> EXERCISE REQUIREMENTS
Look through the data below for the string "ServerOps", and copy every line where it turns up.

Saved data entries

__________________________________________________

(* ===== verification/Binlog.v ===== *)
(** * Purging binary logs (cluster/srv_binlog.go, cluster/cluster_topo.go, utils/dbhelper)

    The manager keeps the list of the binary logs of a server, remembers the
    oldest log of the master that a slave still reads, and purges the logs that
    exceed a configured size. A binary log is named by a prefix and a number,
    and the code compares names as texts.

    The jobs the source starts with [go] run where they are started. What
    [RefreshBinlogMetadata] adds to a log, its source and first timestamp, is not
    used by the purge and left out; so are the files it writes. *)

From Stdlib Require Import ZArith Lia Bool Ascii String.
From stdpp Require Import base list gmap strings functions.
From S2P Require Import Prelude GoLib Version StateMachine Config Server Cluster ServerOps.

Local Open Scope string_scope.
Local Open Scope list_scope.
Local Open Scope Z_scope.

(** ** Names of binary logs *)

Fixpoint zeros (n : nat) : string := match n with O => "" | S n => String "0" (zeros n) end.

(** [fmt.Sprintf("%06d", n)]: the sign counts for the width. *)
Definition fmt_06d (n : Z) : string :=
  let digits := format_uint (Z.abs n) in
  if n <? 0 then "-" +:+ zeros (5 - String.length digits) +:+ digits
  else zeros (6 - String.length digits) +:+ digits.

Definition binlog_name (prefix : string) (suffix : Z) : string := prefix +:+ "." +:+ fmt_06d suffix.

(** What precedes the last dot, and what follows it. *)
Definition binlog_prefix (file : string) : string := strings_Join (removelast (strings_Split "." file)) ".".
Definition binlog_number (file : string) : string := List.last (strings_Split "." file) "".

(** The text of an error of [strconv.Atoi] (for a text that needs no escapes). *)
Definition atoi_error (s : string) (e : NumErr) : string :=
  "strconv.Atoi: parsing " +:+ String "034" s +:+ String "034" ": " +:+
  match e with ErrRange => "value out of range" | _ => "invalid syntax" end.

(** ** The known logs of a server (utils/dbhelper) *)

Abbreviation BinaryLogs := (gmap string BinaryLogMetadata).

Section Sorting.
Context `{GoSort} `{GoRange}.

Definition GetKeys (m : BinaryLogs) : list string := go_sort String.ltb (map fst (go_range m)).
Definition GetKeysDesc (m : BinaryLogs) : list string :=
  go_sort (fun a b => String.ltb b a) (map fst (go_range m)).

(** A log that is known gets its new size. *)
Definition store_row (m : BinaryLogs) (row : string * Z) : BinaryLogs :=
  match m !! fst row with
  | Some meta => <[fst row := mkBinaryLogMetadata (bl_Filename meta) (snd row)]> m
  | None => <[fst row := mkBinaryLogMetadata (fst row) (snd row)]> m
  end.

(** The first name that is not empty. *)
Definition oldest_row (rows : list (string * Z)) : string :=
  fold_left (fun oldest row => if (oldest =? "")%string then fst row else oldest) rows "".

Fixpoint smaller_keys (oldest : string) (keys : list string) : list string :=
  match keys with
  | [] => []
  | k :: r => if String.ltb k oldest then k :: smaller_keys oldest r else []
  end.

(** The logs before the oldest one are forgotten, if it is known. *)
Definition ClearObsoleteMetadata (oldest : string) (m : BinaryLogs) : BinaryLogs :=
  let keys := GetKeys m in
  let before := smaller_keys oldest keys in
  match keys !! length before with
  | Some k => if (k =? oldest)%string then fold_left (fun m k => delete k m) before m else m
  | None => m
  end.

Section Jobs.
Context `{Env}.

Definition set_binlogs (l : loc) (m : BinaryLogs) : M unit := mod_server l (set_srv_BinaryLogFiles m).
(* ===== verification/Bootstrap.v ===== *)
(** * Setting up the replication (cluster/prov.go, srv.go)

    [BootstrapReplication] turns servers without replication into the topology of the
    configuration: the servers are cleaned, a discovery has to find no replication,
    and the servers are pointed to their masters. *)

From Stdlib Require Import ZArith Lia Bool Ascii String.
From stdpp Require Import base list gmap strings functions.
From S2P Require Import Prelude GoLib Gtid Version StateMachine Config Server Proxy Cluster Demo ServerOps Lands Refresh Election Failover Rejoin FailoverFrame FailoverCheck Monitoring Topology SplitBrain Configurator ProxySql Proxies Wait Provision.

Local Open Scope string_scope.
Local Open Scope list_scope.
Local Open Scope Z_scope.

Definition indexed {A} (l : list A) : list (nat * A) := combine (seq 0 (length l)) l.

Section Ops.
Context `{Env} `{GoSort} `{GoRange} `{GoSched} (meanwhile : M unit).

(** Up to the first error. *)
Fixpoint forM_err {A} (l : list A) (f : A -> M Err) : M Err :=
  match l with
  | [] => mret None
  | x :: r => e ← f x; if is_err e then mret e else forM_err r f
  end.

Lemma pres_forM_err R `{!PreOrder R} {A} (l : list A) (f : A -> M Err) :
  (forall x, Pres R (f x)) -> Pres R (forM_err l f).
Proof. intros Hf. induction l as [|x l IH]; cbn [forM_err]; pres. Qed.

(** ** Pointing a server to its master (srv.go) *)

Definition group_opt (conf : Config) (s : ServerMonitor) : ChangeMasterOpt :=
  set_cm_Host "" (set_cm_Port "" (set_cm_Mode "GROUP_REPL" (set_cm_Channel "group_replication_recovery"
    (set_cm_PostgressDB (srv_PostgressDB s) (slave_opt conf s s ""))))).

(** The position the server starts from, or the error that ends the change. *)
Definition change_master_opt (l ml : loc) (mode : string) (my : bool) : M (ChangeMasterOpt + Err) :=
  conf ← get_conf;
  s ← load l;
  m ← load ml;
  let opt conf mode := set_cm_Mode mode (set_cm_PostgressDB (srv_PostgressDB s) (slave_opt conf m s "")) in
  if Conf_MultiMasterGrouprep conf then mret (inl (group_opt conf s))
  else
    v ← deref (srv_DBVersion s);
    if negb (Conf_ForceSlaveNoGtid conf) && IsMariaDB v && (10 <=? Major v) then
      Refresh ml ;;
      m ← load ml;
      g ← deref (srv_CurrentGtid m);
      e ← exec l (db_SetGTIDSlavePos l (Sprint g));
      conf ← get_conf;
      if is_err e then mret (inr e) else mret (inl (opt conf mode))
    else if my && negb (Conf_ForceSlaveNoGtid conf) then mret (inl (opt conf "MASTER_AUTO_POSITION"))
    else mret (inl (set_cm_Logfile (srv_BinaryLogFile m) (set_cm_Logpos (srv_BinaryLogPos m) (opt conf "POSITIONAL")))).

(** The error of the change is logged and overwritten by the one of the start. *)
Definition ChangeMasterTo (l ml : loc) (master_use_gitd : string) : M Err :=
  conf ← get_conf;
  s ← load l;
  if state_is s stateFailed then mret (Some "Change master canceled cause by state failed")
  else
    my ← deref (HasMySQLGTID conf s);
    o ← change_master_opt l ml master_use_gitd my;
    match o with
    | inr e => mret e
    | inl opt =>
        exec l (db_ChangeMaster l opt) ;;
        e ← StartSlave l;
        mret (match e with Some err => Some ("Can't start slave:  " +:+ err +:+ String "010" "") | None => None end)
    end.

Definition srv_BootstrapGroupReplication (l : loc) : M Err := exec l (db_BootstrapGroupReplication l).

(** ** Cleaning the servers (prov.go) *)

(** [SetDefaultMasterConn] and [ResetAllSlaves] of dbhelper. *)
Definition SetDefaultMasterConn (l : loc) (channel : string) : M Err :=
  s ← load l;
  v ← deref (srv_DBVersion s);
  if IsMariaDB v then exec l (db_SetDefaultMasterConn l channel) else mret None.

Definition ResetAllSlaves (l : loc) : M Err :=
  s ← load l;
  v ← deref (srv_DBVersion s);
  se ← (if IsMariaDB v then exec l (db_GetAllSlavesStatus l)
        else r ← exec l (db_GetSlaveStatus l ""); mret ([fst r], snd r));
  if is_err (snd se) then mret (snd se)
  else
    forM_err (fst se) (fun src =>
      let channel := ns_String (ss_ConnectionName src) in
      e ← SetDefaultMasterConn l channel;
      if is_err e then mret e
      else
        whenM (IsMySQL v || IsPercona v) (exec l (db_StopSlave l channel) ;; mret tt) ;;
        exec l (db_ResetSlave l true channel)).

Definition single_master (conf : Config) : bool :=
  negb (Conf_MultiTierSlave conf) && negb (Conf_MultiMaster conf) && negb (Conf_MultiMasterRing conf) &&
  negb (Conf_MultiMasterGrouprep conf) && negb (Conf_MultiMasterWsrep conf).

Definition cleanup_server (l : loc) : M Err :=
  e ← Refresh l;
  if is_err e then mret e
  else
    conf ← get_conf;
    e ← SetDefaultMasterConn l (Conf_MasterConn conf);
    if is_err e then mret None
    else
      exec l (db_ResetMaster l (Conf_MasterConn conf)) ;;
      s ← load l;
      v ← deref (srv_DBVersion s);
      (if IsMariaDB v then exec l (db_StopAllSlaves l) else StopSlave l) ;;
      whenM (IsMariaDB v) (exec l (db_SetGTIDSlavePos l "") ;; mret tt) ;;
      whenM (single_master conf) (ResetSlave l ;; mret tt) ;;
      mret None.

(** A server that cannot be refreshed ends the cleaning with the failover flag set. *)
Definition BootstrapReplicationCleanup : M Err :=
  mod_sm SetFailoverState ;;
  c ← get_cluster;
  e ← forM_err (cl_servers c) cleanup_server;
  if is_err e then mret e
  else
    mod_cluster (fun c => set_cl_slaves [] (set_cl_vmaster None (set_cl_master None c))) ;;
    mod_sm RemoveFailoverState ;;
    mret None.

(** ** The topologies (prov.go) *)

Definition back_to_read_only (l : loc) : M unit :=
  c ← get_cluster;
  s ← load l;
  whenM (negb (IsInIgnoredReadonly c s)) (SetReadOnly l ;; mret tt).

(** The servers that are not failed, with their positions. *)
Definition each_alive (f : nat * loc -> M Err) : M Err :=
  c ← get_cluster;
  forM_err (indexed (cl_servers c)) (fun kx =>
    s ← load (snd kx); if state_is s stateFailed then mret None else f kx).

Definition server_at (key : nat) : M loc := c ← get_cluster; index (cl_servers c) (Z.of_nat key).

(** An error leaves the loop with the failover flag reset. *)
Definition or_leave (e : Err) : M Err := whenM (is_err e) (mod_sm RemoveFailoverState) ;; mret e.

Definition setup_master_slave (masterKey : nat) : M Err :=
  each_alive (fun '(key, l) =>
    conf ← get_conf;
    if Nat.eqb key masterKey
    then
      exec l (db_FlushTables l) ;;
      SetReadWrite l ;;
      whenM (Conf_MultiMasterGrouprep conf)
        (ChangeMasterTo l l "CURRENT_POS" ;; srv_BootstrapGroupReplication l ;; mret tt) ;;
      mret None
    else
      (if Conf_MultiMasterGrouprep conf then ChangeMasterTo l l "SLAVE_POS" ;; StartGroupReplication l ;; mret tt
       else ml ← server_at masterKey; ChangeMasterTo l ml "SLAVE_POS" ;; mret tt) ;;
      back_to_read_only l ;;
      mret None).

(** The first server is the master and the second the relay, whatever is preferred;
    the log of the end needs a server. *)
Definition setup_multi_tier : M Err :=
  e ← each_alive (fun '(key, l) =>
    if Nat.eqb key 0
    then exec l (db_FlushTables l) ;; SetReadWrite l ;; mret None
    else
      exec l (db_StopAllSlaves l) ;;
      ResetAllSlaves l ;;
      ml ← server_at (if Nat.eqb key 1 then 0 else 1)%nat;
      e ← ChangeMasterTo l ml "CURRENT_POS";
      e ← or_leave e;
      if is_err e then mret e else back_to_read_only l ;; mret None);
  if is_err e then mret e else server_at 0 ;; mret None.

Definition setup_multi_master : M Err :=
  each_alive (fun '(key, l) =>
    e ← (if Nat.eqb key 0
         then
           ml ← server_at 1;
           e ← ChangeMasterTo l ml "CURRENT_POS";
           e ← or_leave e;
           if is_err e then mret e else back_to_read_only l ;; mret None
         else if Nat.eqb key 1
         then ml ← server_at 0; e ← ChangeMasterTo l ml "CURRENT_POS"; or_leave e
         else mret None);
    if is_err e then mret e else back_to_read_only l ;; mret None).

Definition setup_ring : M Err :=
  each_alive (fun '(key, l) =>
    c ← get_cluster;
    let n := length (cl_servers c) in
    ml ← server_at ((n + key - 1) mod n)%nat;
    e ← ChangeMasterTo l ml "SLAVE_POS";
    e ← or_leave e;
    if is_err e then mret e
    else v ← server_at 0; set_vmaster (Some v) ;; mret None).

Definition setup_replication (masterKey : nat) : M Err :=
  conf ← get_conf;
  e ← (if negb (Conf_MultiMasterRing conf) && negb (Conf_MultiMaster conf) && negb (Conf_MxsBinlogOn conf) &&
          negb (Conf_MultiTierSlave conf)
       then setup_master_slave masterKey else mret None);
  conf ← get_conf;
  e ← (if Conf_MultiTierSlave conf then setup_multi_tier else mret None);
  if is_err e then mret e
  else
    conf ← get_conf;
    e ← (if Conf_MultiMaster conf then setup_multi_master else mret None);
    if is_err e then mret e
    else conf ← get_conf; if Conf_MultiMasterRing conf then setup_ring else mret None.

(** The position of the preferred master; with one configured the failover flag is
    reset here already. *)
Definition master_key : M (option nat) :=
  c ← get_cluster;
  h ← get_heap;
  if (Conf_PrefMaster (cl_Conf c) =? "")%string then mret (Some 0%nat)
  else
    mod_sm RemoveFailoverState ;;
    mret match List.find (fun kx => (srv_SourceClusterName (h (snd kx)) =? cl_Name c)%string && IsPrefered (h (snd kx)))
                 (indexed (cl_servers c)) with
         | Some (k, _) => Some k
         | None => None
         end.

Definition forget_roles : M unit :=
  c ← get_cluster;
  forM (cl_servers c) (fun l =>
    s ← load l;
    whenM (negb (state_is s stateFailed))
      (mod_server l (fun s => set_srv_IsVirtualMaster false (set_srv_IsRelay false s)) ;; Refresh l ;; mret tt)).

Definition BootstrapReplication (clean : bool) : M Err :=
  conf ← get_conf;
  if Conf_MultiMasterWsrep conf then mret None
  else
    whenM clean (BootstrapReplicationCleanup ;; mret tt) ;;
    forget_roles ;;
    e ← TopologyDiscover;
    if negb (is_err e) then mret (Some "Environment already has an existing master/slave setup")
    else
      mod_sm SetFailoverState ;;
      k ← master_key;
      match k with
      | None => mret (Some "Preferred master could not be found in existing servers")
      | Some masterKey =>
          e ← setup_replication masterKey;
          if is_err e then mret e
          else
            mod_sm RemoveFailoverState ;;
            TopologyDiscover ;;
            mret None
      end.

(** ** Bootstrap of the services and the replication *)

Definition Bootstrap : M Err :=
  e ← ProvisionServices meanwhile;
  if is_err e then mret e
  else
    e ← BootstrapReplication true;
    conf ← get_conf;
    if is_err e then mret e
    else if negb (Conf_Test conf) then mret None
    else
      e ← WaitProxyEqualMaster meanwhile;
      if is_err e then mret e
      else
        e ← WaitBootstrapDiscovery meanwhile;
        c ← get_cluster;
        if is_err e then mret e
        else match GetMaster c with
             | None => mret (Some "Abording test, no master found")
             | Some m =>
                 ee ← call (run_job "InitBenchTable" m);
                 if is_err ee then mret (Some "Abording test, can't create bench table")
                 else
                   whenM (GetOrchestrator conf =? "opensvc")%string
                     (c ← get_cluster; forM (cl_servers c) (fun l => call (start_job "JobsCreateTable" None l))) ;;
                   mret None
             end.
End Ops.
(* ===== verification/BootstrapProps.v ===== *)
(** * The replication that a bootstrap sets up follows the topology

    The changes of master that the setup sends are those of a plan that is read off
    the configuration: who is pointed to whom, by the positions of the servers. *)

From Stdlib Require Import ZArith Lia Bool Ascii String.
From stdpp Require Import base list gmap strings functions.
From S2P Require Import Prelude GoLib Gtid Version StateMachine Config Server Proxy Cluster Demo ServerOps Lands Refresh Election Failover Rejoin FailoverFrame FailoverCheck Monitoring Topology SplitBrain Configurator ProxySql Proxies Wait Provision Bootstrap.

Local Open Scope string_scope.
Local Open Scope list_scope.
Local Open Scope Z_scope.

(** ** The plan *)

(** A server and the host and port it is pointed to. *)
Definition Pointing : Type := loc * string * string.

Definition pointing_event (e : TraceEvent) : option Pointing :=
  match e with
  | Ev (db_ChangeMaster l opt) _ => Some (l, cm_Host opt, cm_Port opt)
  | _ => None
  end.
Definition pointings (w : World) : list Pointing := omap pointing_event (w_trace w).
Definition not_pointing (e : TraceEvent) : Prop := pointing_event e = None.
#[export] Instance allows_not_pointing : Allows not_pointing.
Proof. intros [R c r]. unfold quiet, not_pointing. by destruct c. Qed.
#[export] Hint Resolve allows_not_pointing : pres.

(** The positions: the slave and its master. *)
Definition star_plan (masterKey key : nat) : list (nat * nat) :=
  if Nat.eqb key masterKey then [] else [(key, masterKey)].
Definition tier_plan (key : nat) : list (nat * nat) :=
  match key with 0 => [] | 1 => [(1, 0)] | _ => [(key, 1)] end%nat.
Definition pair_plan (key : nat) : list (nat * nat) :=
  match key with 0 => [(0, 1)] | 1 => [(1, 0)] | _ => [] end%nat.
Definition ring_plan (n key : nat) : list (nat * nat) := [(key, ((n + key - 1) mod n)%nat)].

Definition of_topology (b : bool) (n : nat) (step : nat -> list (nat * nat)) : list (nat * nat) :=
  if b then concat (map step (seq 0 n)) else [].
Definition topology_plan (conf : Config) (masterKey n : nat) : list (nat * nat) :=
  of_topology (negb (Conf_MultiMasterRing conf) && negb (Conf_MultiMaster conf) && negb (Conf_MxsBinlogOn conf) &&
               negb (Conf_MultiTierSlave conf)) n (star_plan masterKey) ++
  of_topology (Conf_MultiTierSlave conf) n tier_plan ++
  of_topology (Conf_MultiMaster conf) n pair_plan ++
  of_topology (Conf_MultiMasterRing conf) n (ring_plan n).

(** The servers at the positions. *)
Definition resolve (h : loc -> ServerMonitor) (servers : list loc) (km : nat * nat) : list Pointing :=
  match servers !! fst km, servers !! snd km with
  | Some l, Some x => [(l, srv_Host (h x), srv_Port (h x))]
  | _, _ => []
  end.
Definition bootstrap_plan (c : Cluster) (h : loc -> ServerMonitor) (masterKey : nat) : list Pointing :=
  concat (map (resolve h (cl_servers c)) (topology_plan (cl_Conf c) masterKey (length (cl_servers c)))).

__________________________________________________

> EXERCISE ANSWER
From S2P Require Import Prelude GoLib Version StateMachine Config Server Cluster ServerOps.
From S2P Require Import Prelude GoLib Gtid Version StateMachine Config Server Proxy Cluster Demo ServerOps Lands Refresh Election Failover Rejoin FailoverFrame FailoverCheck Monitoring Topology SplitBrain Configurator ProxySql Proxies Wait Provision.
From S2P Require Import Prelude GoLib Gtid Version StateMachine Config Server Proxy Cluster Demo ServerOps Lands Refresh Election Failover Rejoin FailoverFrame FailoverCheck Monitoring Topology SplitBrain Configurator ProxySql Proxies Wait Provision Bootstrap.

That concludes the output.